Los Therian, o la anatomía de (otro) pánico moral
Desde hace semanas el fenómeno de los therian —personas que sienten afinidad con animales y lo expresan en juegos de rol, disfraces o comunidades online— irrumpió en nuestros algoritmos.
Explícita o implícitamente, aparecen como supuesta prueba de los excesos del progresismo y, más concretamente, de la aceptación social y de los avances legales de las personas trans.
Sin embargo, los therian se parecen más a los cosplayers —quienes se disfrazan para ir a convenciones de Star Wars o al Comic-Con— que a las identidades trans.

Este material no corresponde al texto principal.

(* ===== verification/Boot.v ===== *)
(** * Setting up the machine (kernel/interrupt.c, userprog/tss.c, device/timer.c)

    The bytes written to the ports of the interrupt controllers and of the timer chip, and what
    these chips make of them; the TSS and the user segments; sleeping. *)

From S2P Require Import Prelude Interrupt Bitmap Sched Sync Task.

(** ** Ports *)

(** The bytes written so far, each with its port. *)
Definition io := list (Z * Z).
Definition outb (port data : Z) (l : io) : io := l ++ [(port, u8 data)].

Definition PIC_M_CTRL : Z := 0x20.
Definition PIC_M_DATA : Z := 0x21.
Definition PIC_S_CTRL : Z := 0xa0.
Definition PIC_S_DATA : Z := 0xa1.

Definition pic_init (l : io) : io :=
  let l := outb PIC_M_CTRL 0x11 l in
  let l := outb PIC_M_DATA 0x20 l in
  let l := outb PIC_M_DATA 0x04 l in
  let l := outb PIC_M_DATA 0x10 l in
  let l := outb PIC_S_CTRL 0x11 l in
  let l := outb PIC_S_DATA 0x28 l in
  let l := outb PIC_S_DATA 0x02 l in
  let l := outb PIC_S_DATA 0x10 l in
  let l := outb PIC_M_DATA 0xf8 l in
  outb PIC_S_DATA 0xbf l.

Definition IRQ0_FREQUENCY : Z := 100.
Definition INPUT_FREQUENCY : Z := 1193180.
Definition COUNTER0_VALUE : Z := INPUT_FREQUENCY / IRQ0_FREQUENCY.
Definition CONTRER0_PORT : Z := 0x40.
Definition COUNTER0_NO : Z := 0.
Definition COUNTER_MODE : Z := 2.
Definition READ_WRITE_LATCH : Z := 3.
Definition PIT_CONTROL_PORT : Z := 0x43.
Definition mil_seconds_per_intr : Z := 1000 / IRQ0_FREQUENCY.

Definition frequency_set (counter_port counter_no rwl counter_mode counter_value : Z) (l : io) : io :=
  let l := outb PIT_CONTROL_PORT (Z.lor (Z.lor (Z.shiftl counter_no 6) (Z.shiftl rwl 4)) (Z.shiftl counter_mode 1)) l in
  let l := outb counter_port counter_value l in
  outb counter_port (Z.shiftr (u16 counter_value) 8) l.

Definition timer_init (handler : Z) (idt_table : list Z) (l : io) : outcome (list Z * io) :=
  let l := frequency_set CONTRER0_PORT COUNTER0_NO READ_WRITE_LATCH COUNTER_MODE COUNTER0_VALUE l in
  t ← register_handler idt_table 0x20 handler; Ok (t, l).

(** Vectors of exceptions that nobody handles: two are ignored, for the others a message is
    printed and the machine stops. *)
Definition general_intr_handler (vec_nr : Z) : outcome unit :=
  if (vec_nr =? 0x27) || (vec_nr =? 0x2f) then Ok () else Panic.

(** [idt_init]: gates, handlers and controllers; the operand of [lidt] is the third component. *)
Definition idt_init (intr_entry_table : list Z) (syscall_handler general idt : Z) (l : io)
    : outcome (list gate_desc * list Z * Z * io) :=
  gates ← idt_desc_init intr_entry_table syscall_handler;
  let idt_table := exception_init general in
  let l := pic_init l in
  Ok (gates, idt_table, Z.lor (8 * Z.of_nat IDT_DESC_CNT - 1) (Z.shiftl (u32 idt) 16), l).

(** ** The interrupt controllers *)

(** An 8259: the initialisation words that are still to come, the vector of its first line and
    the masked lines. *)
Record pic := Pic { want : list Z; vector_base : Z; line_mask : Z }.

Definition pic_reset : pic := Pic [] 0 0xff.

(** Bit 4 of a command word starts the initialisation: ICW2, ICW3 and, with bit 0, ICW4. *)
Definition pic_ctrl (v : Z) (p : pic) : pic :=
  if Z.testbit v 4 then Pic ([2; 3] ++ (if Z.testbit v 0 then [4] else [])) (vector_base p) 0 else p.

Definition pic_data (v : Z) (p : pic) : pic :=
  match want p with
  | [] => Pic [] (vector_base p) v
  | i :: rest => Pic rest (if i =? 2 then Z.land v 0xf8 else vector_base p) (line_mask p)
  end.

Definition pic_write (ctrl data : Z) (x : Z * Z) (p : pic) : pic :=
  if x.1 =? ctrl then pic_ctrl x.2 p else if x.1 =? data then pic_data x.2 p else p.

Definition pic_run (ctrl data : Z) (l : io) (p : pic) : pic := foldl (λ p x, pic_write ctrl data x p) p l.

(** The vector at which line [n] interrupts the processor; the slave hangs on line 2. *)
Definition irq_vector (m s : pic) (n : Z) : option Z :=
  if n <? 8 then if Z.testbit (line_mask m) n then None else Some (vector_base m + n)
  else if Z.testbit (line_mask m) 2 || Z.testbit (line_mask s) (n - 8) then None else Some (vector_base s + (n - 8)).

(** ** The timer chip *)

(** An 8253: the control word, the bytes received since, and the value the first counter is
    reloaded with. *)
Record pit := Pit { control : Z; latch : list Z; reload : option Z }.

Definition pit_write (x : Z * Z) (p : pit) : pit :=
  if x.1 =? PIT_CONTROL_PORT then Pit x.2 [] None
  else if x.1 =? CONTRER0_PORT then
    match latch p with
    | [] => Pit (control p) [x.2] (reload p)
    | lo :: _ => Pit (control p) [] (Some (lo + 256 * x.2))
    end
  else p.

Definition pit_run (l : io) (p : pit) : pit := foldl (λ p x, pit_write x p) p l.

(** After [idt_init] and [timer_init] the lines 0 (clock), 1 (keyboard), 2 and 14 (first disk
    channel) interrupt at the vectors 0x20 and up where their handlers are registered, and no
    other line does; the clock ticks in mode 2 every 11931 input cycles, that is 100 times a
    second.  Line 15 stays masked, although [ide_init] registers a handler for it and waits for
    the second channel. *)
Theorem interrupt_lines general idt_addr entry_table syscall_addr timer_addr gates handlers op l handlers' l' :
  idt_init entry_table syscall_addr general idt_addr [] = Ok (gates, handlers, op, l) →
  timer_init timer_addr handlers l = Ok (handlers', l') →
  (∀ n, 0 ≤ n < 16 → irq_vector (pic_run PIC_M_CTRL PIC_M_DATA l' pic_reset) (pic_run PIC_S_CTRL PIC_S_DATA l' pic_reset) n =
     if decide (n ∈ [0; 1; 2; 14]) then Some (0x20 + n) else None) ∧
  reload (pit_run l' (Pit 0 [] None)) = Some 11931 ∧ INPUT_FREQUENCY / 11931 = IRQ0_FREQUENCY ∧
  handlers' !! 0x20%nat = Some timer_addr ∧ ∀ v, (v < 129)%nat → v ≠ 0x20%nat → handlers' !! v = Some general.
Proof.
  intros H1 H2. unfold idt_init in H1. apply bind_ok_iff in H1 as (g & _ & H1). injection H1 as _ <- _ <-.
  unfold timer_init in H2. apply bind_ok_iff in H2 as (t & Ht & H2). injection H2 as <- <-. split; [|split; [reflexivity|split; [reflexivity|]]].
  - assert (Hall : Forall (λ n, irq_vector (pic_run PIC_M_CTRL PIC_M_DATA (frequency_set CONTRER0_PORT COUNTER0_NO READ_WRITE_LATCH COUNTER_MODE COUNTER0_VALUE (pic_init [])) pic_reset)
      (pic_run PIC_S_CTRL PIC_S_DATA (frequency_set CONTRER0_PORT COUNTER0_NO READ_WRITE_LATCH COUNTER_MODE COUNTER0_VALUE (pic_init [])) pic_reset) n =
      if decide (n ∈ [0; 1; 2; 14]) then Some (0x20 + n) else None) (seqZ 0 16)) by (apply (bool_decide_unpack _); vm_compute; exact I).
    intros n Hn. rewrite Forall_forall in Hall. apply Hall, elem_of_seqZ. lia.
  - unfold register_handler in Ht. rewrite aset_ok in Ht by done. match type of Ht with Ok ?x = _ => assert (t = x) as -> by congruence end. split.
    + apply list_lookup_insert_eq, Nat.ltb_lt. reflexivity.
    + intros v Hv Hne. rewrite list_lookup_insert_ne by (intros E; by apply Hne). by apply lookup_replicate_2.
Qed.

(** ** The TSS and the user segments *)

(** The 27 words of the TSS; fields 2 ([ss0]) and 26 ([io_base]) are set. *)
Definition tss_size : Z := 108.
Definition SELECTOR_K_STACK : Z := Z.shiftl 2 3 + Z.shiftl 0 2 + 0.
Definition SELECTOR_TSS : Z := Z.shiftl 4 3 + Z.shiftl 0 2 + 0.

(** [gdt] is the table at 0xc0000900; the third component is the operand of [lgdt]. *)
Definition tss_init (tss_addr : Z) (gdt : list gdt_desc) : outcome (list Z * list gdt_desc * Z) :=
  t ← aset (replicate 27 0) 2 SELECTOR_K_STACK;
  t ← aset t 26 tss_size;
  g ← aset gdt ((0xc0000920 - 0xc0000900) / 8) (make_gdt_desc tss_addr (tss_size - 1) TSS_ATTR_LOW TSS_ATTR_HIGH);
  g ← aset g ((0xc0000928 - 0xc0000900) / 8) (make_gdt_desc 0 0xfffff GDT_CODE_ATTR_LOW_DPL3 GDT_ATTR_HIGH);
  g ← aset g ((0xc0000930 - 0xc0000900) / 8) (make_gdt_desc 0 0xfffff GDT_DATA_ATTR_LOW_DPL3 GDT_ATTR_HIGH);
  Ok (t, g, Z.lor (8 * 7 - 1) (Z.shiftl 0xc0000900 16)).

(** What a selector names. *)
Definition select (sel : Z) (gdt : list gdt_desc) : option gdt_desc := gdt !! Z.to_nat (Z.shiftr sel 3).

Definition seg_dpl (d : gdt_desc) : Z := Z.land (Z.shiftr (attr_low_byte d) 5) 3.
Definition seg_type (d : gdt_desc) : Z := Z.land (attr_low_byte d) 0x1f.

(** The last byte of the segment, with the granularity bit. *)
Definition last_byte (d : gdt_desc) : Z :=
  if Z.testbit (limit_high_attr_high d) 7 then gdt_limit d * 4096 + 4095 else gdt_limit d.

(** The selectors that the kernel loads for user mode name flat segments of privilege 3, the
    TSS selector names the TSS, and the TSS makes the processor switch to the kernel's stack
    segment.  Because the granularity bit is set in the descriptor of the TSS, [io_base] lies
    inside the segment: the processor takes what follows the TSS in memory for an I/O map. *)
Theorem user_segments tss_addr gdt :
  length gdt = 7%nat → 0 ≤ tss_addr < 4294967296 →
  ∃ t g op, tss_init tss_addr gdt = Ok (t, g, op) ∧ t !! 2%nat = Some SELECTOR_K_STACK ∧
    (∃ d, select SELECTOR_U_CODE g = Some d ∧ gdt_base d = 0 ∧ last_byte d = 4294967295 ∧ seg_dpl d = 3 ∧ seg_type d = 0x18) ∧
    (∃ d, select SELECTOR_U_DATA g = Some d ∧ gdt_base d = 0 ∧ last_byte d = 4294967295 ∧ seg_dpl d = 3 ∧ seg_type d = 0x12) ∧
    (∃ d, select SELECTOR_TSS g = Some d ∧ gdt_base d = tss_addr ∧ gdt_limit d = tss_size - 1 ∧ seg_dpl d = 0 ∧ seg_type d = 9 ∧
       ∃ io_base, t !! 26%nat = Some io_base ∧ io_base < last_byte d) ∧
    (∀ i, (i < 4)%nat → g !! i = gdt !! i) ∧ Z.land op 0xffff = 8 * zlen g - 1 ∧ Z.shiftr op 16 = 0xc0000900.
Proof.
  intros HL Ha. do 7 (destruct gdt as [|? gdt]; [discriminate HL|]). destruct gdt; [|discriminate HL].
  assert (Hbase : ∀ lim lo hi, gdt_base (make_gdt_desc tss_addr lim lo hi) = tss_addr).
  { intros lim lo hi. unfold gdt_base, make_gdt_desc. cbn [base_low_word base_mid_byte base_high_byte]. unfold u32, u16, u8. rewrite (Z.mod_small tss_addr) by done.
    rewrite land_16. change 0x00ff0000 with (Z.shiftl (Z.ones 8) 16). rewrite mask_field, !Z.shiftl_mul_pow2, Z.shiftr_div_pow2 by lia.
    change (2 ^ 16) with 65536. change (2 ^ 8) with 256. change (2 ^ 24) with 16777216. zdm. }
  eexists _, _, _. split; [reflexivity|]. split; [reflexivity|].
  split; [eexists; split; [reflexivity|]; split_and!; reflexivity|]. split; [eexists; split; [reflexivity|]; split_and!; reflexivity|].
  split; [|split; [intros i Hi; do 4 (destruct i as [|i]; [reflexivity|]); lia|split; reflexivity]].
  eexists. split; [reflexivity|]. split; [apply Hbase|]. split; [reflexivity|]. split; [reflexivity|]. split; [reflexivity|]. exists 108. split; [reflexivity|]. vm_compute. reflexivity.
Qed.

(** ** Sleeping *)

(** [obs i] is what the thread reads of [ticks] after its [i]-th [thread_yield]; the result is
    the number of yields. *)
Fixpoint ticks_to_sleep (fuel : nat) (sleep_ticks start_tick : Z) (obs : nat → Z) (i : nat) : outcome nat :=
  match fuel with
  | O => NoFuel
  | S fuel => if u32 (obs i - start_tick) <? sleep_ticks then ticks_to_sleep fuel sleep_ticks start_tick obs (S i) else Ok i
  end.

Definition mtime_sleep (fuel : nat) (m_seconds : Z) (obs : nat → Z) : outcome nat :=
  let sleep_ticks := u32 (m_seconds + mil_seconds_per_intr - 1) / mil_seconds_per_intr in
  ticks_to_sleep fuel sleep_ticks (obs 0%nat) obs 0.

Lemma ticks_to_sleep_ok fuel n start d obs i j :
  (∀ k, obs k = u32 (start + d k)) → (∀ k, 0 ≤ d k < 4294967296) → (i ≤ j)%nat → (j - i < fuel)%nat →
  (∀ k, (i ≤ k < j)%nat → d k < n) → n ≤ d j → ticks_to_sleep fuel n start obs i = Ok j.
Proof.
  intros Hobs Hd. revert i. induction fuel as [|fuel IH]; intros i Hij Hf Hlt Hge; [lia|]. cbn [ticks_to_sleep].
  assert (E : u32 (obs i - start) = d i). { rewrite Hobs. specialize (Hd i). unfold u32. rewrite Zminus_mod_idemp_l. replace (start + d i - start) with (d i) by lia. by apply Z.mod_small. }
  rewrite E. destruct (decide (i = j)) as [->|Hne].
  - destruct (Z.ltb_spec (d j) n); [lia|done].
  - destruct (Z.ltb_spec (d i) n); [|specialize (Hlt i); lia]. apply IH; [lia|lia| |done]. intros k Hk. apply Hlt. lia.
Qed.

(** [mtime_sleep] returns at the first yield after which at least the wanted number of
    milliseconds (in ticks of 10, rounded up) has passed, also when the 32-bit tick counter wraps
    around meanwhile: [start + d k] ticks have been counted at the [k]-th yield. *)
Theorem mtime_sleep_wakes fuel m start d obs j :
  0 ≤ m < 4294967286 → d 0%nat = 0 → (∀ k, obs k = u32 (start + d k)) → (∀ k, 0 ≤ d k < 4294967296) → (j < fuel)%nat →
  (∀ k, (k < j)%nat → 10 * d k < m) → m ≤ 10 * d j → mtime_sleep fuel m obs = Ok j.
Proof.
  intros Hm Hd0 Hobs Hd Hf Hlt Hge. unfold mtime_sleep. change mil_seconds_per_intr with 10. rewrite (u32_small (m + 10 - 1)) by lia.
  rewrite (Hobs 0%nat), Hd0. assert (E : ∀ k, obs k = u32 (u32 (start + 0) + d k)).
  { intros k. rewrite Hobs. unfold u32. by rewrite Zplus_mod_idemp_l, Z.add_0_r. }
  apply (ticks_to_sleep_ok fuel _ _ d obs 0 j); try done; [lia|lia| |].
  - intros k Hk. specialize (Hlt k ltac:(lia)). zdm.
  - zdm.
Qed.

Pero esa distinción no importa cuando el objetivo es otro: capturar atención, generar pánico y deslegitimar a un grupo.
Más allá del fenómeno, lo importante es la estrategia que su visibilidad revela: una fórmula vieja, reciclada con las mismas tácticas y nuevos protagonistas.

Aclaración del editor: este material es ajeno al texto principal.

(** C28: the screen is a terminal.  Printing a string or a number has the effect of its characters
    on a terminal of 25 rows and 80 columns: characters go from left to right and from row to row,
    CR and LF both begin a new line, a backspace erases the character before (going up a row if
    needed), and behind the last row everything moves up by one.  The terminal fails only on a
    backspace at the upper left corner; otherwise no store leaves the 32 KB of the segment and the
    cursor stays on the screen.  Numbers appear in base 16 without leading zeros, and
    [cls_screen] shows an empty screen. *)
Theorem screen_terminal v t s r t' :
  shows v t → Forall (λ c, 0 < c < 256) s → term_puts s t = Some t' →
  (∃ v', put_str (s ++ 0 :: r) v = Ok v' ∧ shows v' t') ∧
  (∀ num, s = digits 32 (u32 num) 16 → ∃ v', put_int num v = Ok v' ∧ shows v' t') ∧
  ∃ v', cls_screen v = Ok v' ∧ shows v' (Term (λ _ _, blank) 0 0).
Proof.
  intros Hs Hc Ht. assert (Hp : ∃ v', put_each s v = Ok v' ∧ shows v' t').
  { apply (put_each_ok s v t); try done. eapply Forall_impl; [done|]. simpl. lia. }
  split; [|split].
  - by rewrite put_str_each.
  - intros num ->. unfold put_int. by rewrite put_int_digits.
  - unfold cls_screen. pose proof Hs as [S1 _ _ _ _]. destruct (clear_cells_ok 2000 0 (cells v)) as (c & E & L & G); [lia|lia|]. mrun E. eexists. split; [done|].
    rewrite set_cursor_at by lia. split; cbn [cells cursor row col glyph]; [unfold zlen in *; lia|lia|lia|lia|]. intros r' c' Hr' Hc'. rewrite G by lia. apply decide_True. lia.
Qed.

(** A backspace at the upper left corner stores behind the segment. *)
Theorem put_char_corner v : zlen (cells v) = 16384 → cursor v = 0 → put_char 8 v = Fault.
Proof.
  intros HL Hc. unfold put_char. rewrite Hc. change (u8 8) with 8. change ((8 =? 13) || (8 =? 10)) with false. change (8 =? 8) with true. cbn iota.
  unfold store_cell, aset. rewrite HL. done.
Qed.

(** Through the console: with the lock free, the text is on the screen and the lock is free again;
    when another thread is printing, the caller sleeps and nothing is printed. *)
Theorem console_prints c th t s r t' :
  shows (card c) t → Forall (λ x, 0 < x < 256) s → term_puts s t = Some t' → th ≠ 0 →
  (console_lock c = lock_init → ∃ c', console_put_str th (s ++ 0 :: r) c = Ok (None, c') ∧ console_lock c' = lock_init ∧ shows (card c') t') ∧
  (holder (console_lock c) ≠ th → value (lsema (console_lock c)) = 0 → th ∉ waiters (lsema (console_lock c)) →
   console_put_str th (s ++ 0 :: r) c = Blocked).
Proof.
  intros Hs Hc Ht Hth. split.
  - intros Hl. unfold console_put_str, console_acquire. rewrite Hl. unfold lock_acquire. cbn [holder lock_init]. rewrite (proj2 (Z.eqb_neq 0 th)) by done.
    change (sema_down_turn th (lsema lock_init)) with (Ok (Semaphore 0 [], true) : outcome _). cbn [mbind outcome_bind console_lock card].
    rewrite put_str_each by done. destruct (put_each_ok s (card c) t t' Hs) as (v' & E & S'); [eapply Forall_impl; [done|]; simpl; lia|done|]. mrun E.
    eexists. split; [reflexivity|]. split; [reflexivity|exact S'].
  - intros Hh Hv Hw. unfold console_put_str, console_acquire, lock_acquire, sema_down_turn. rewrite (proj2 (Z.eqb_neq _ _) Hh), Hv.
    change (0 =? 0) with true. cbn iota. rewrite decide_False by done. reflexivity.
Qed.

(** *** Witness: a character in the lower right corner of an empty screen *)

Definition demo_vga : vga := Vga (replicate (Z.to_nat 16384) blank) 1999.

Lemma demo_vga_shows : shows demo_vga (Term (λ _ _, blank) 24 79).
Proof.
  split; cbn [cells cursor row col glyph demo_vga]; [unfold zlen; rewrite length_replicate; lia|lia|lia|lia|]. intros r c Hr Hc. apply lookup_replicate_2. lia.
Qed.

Lemma screen_terminal_witness :
  ∃ v', put_str [65; 0] demo_vga = Ok v' ∧ cursor v' = 1920 ∧ cells v' !! Z.to_nat (80 * 23 + 79) = Some 0x0741.
Proof.
  destruct (screen_terminal demo_vga (Term (λ _ _, blank) 24 79) [65] [] (next_line (Term (put_glyph 24 79 0x0741 (Term (λ _ _, blank) 24 79)) 24 80))) as ((v' & E & S') & _).
  - exact demo_vga_shows.
  - repeat constructor; lia.
  - reflexivity.
  - exists v'. split; [exact E|]. split; [exact (sh_cursor _ _ S')|]. apply (sh_glyph _ _ S' 23 79); lia.
Defined.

La primera es la contaminación conceptual:
Meter fenómenos distintos en el mismo saco para deslegitimarlos. Si se instala la idea de que identidades de género y juegos de rol como lo therian son lo mismo, todo el paquete puede ridiculizarse como absurdo.
La segunda es la falacia del efecto dominó.
Hace quince años se decía que si se aprobaba el matrimonio igualitario pronto la gente querría casarse con animales, muñecas o sillas. No pasó. La lógica era exagerar un escenario improbable para desacreditar un derecho real.
Estas falacias producen pánico moral: una alarma colectiva basada en el miedo y en la idea de que “gente extraña” amenaza a las infancias, las familias y la sociedad.
Pero el pánico moral no es moral: es político. Suele aparecer en coyunturas —elecciones o escándalos— porque sirve de cortina de humo.
Así, mientras los therian monopolizan la atención como amenaza para las infancias, casi no se habla de que la Iglesia católica en Colombia sigue negándose a entregar la información de más de 600 sacerdotes denunciados por pederastia, pese a una orden de la Corte Constitucional; ni de que un expresidente aparece mencionado en los archivos de Epstein.
En tiempos de polarización —sobre todo electorales— conviene mirar con cuidado qué historias saturan nuestros algoritmos. Muchas veces no están ahí para informarnos, sino para confundirnos y distraernos.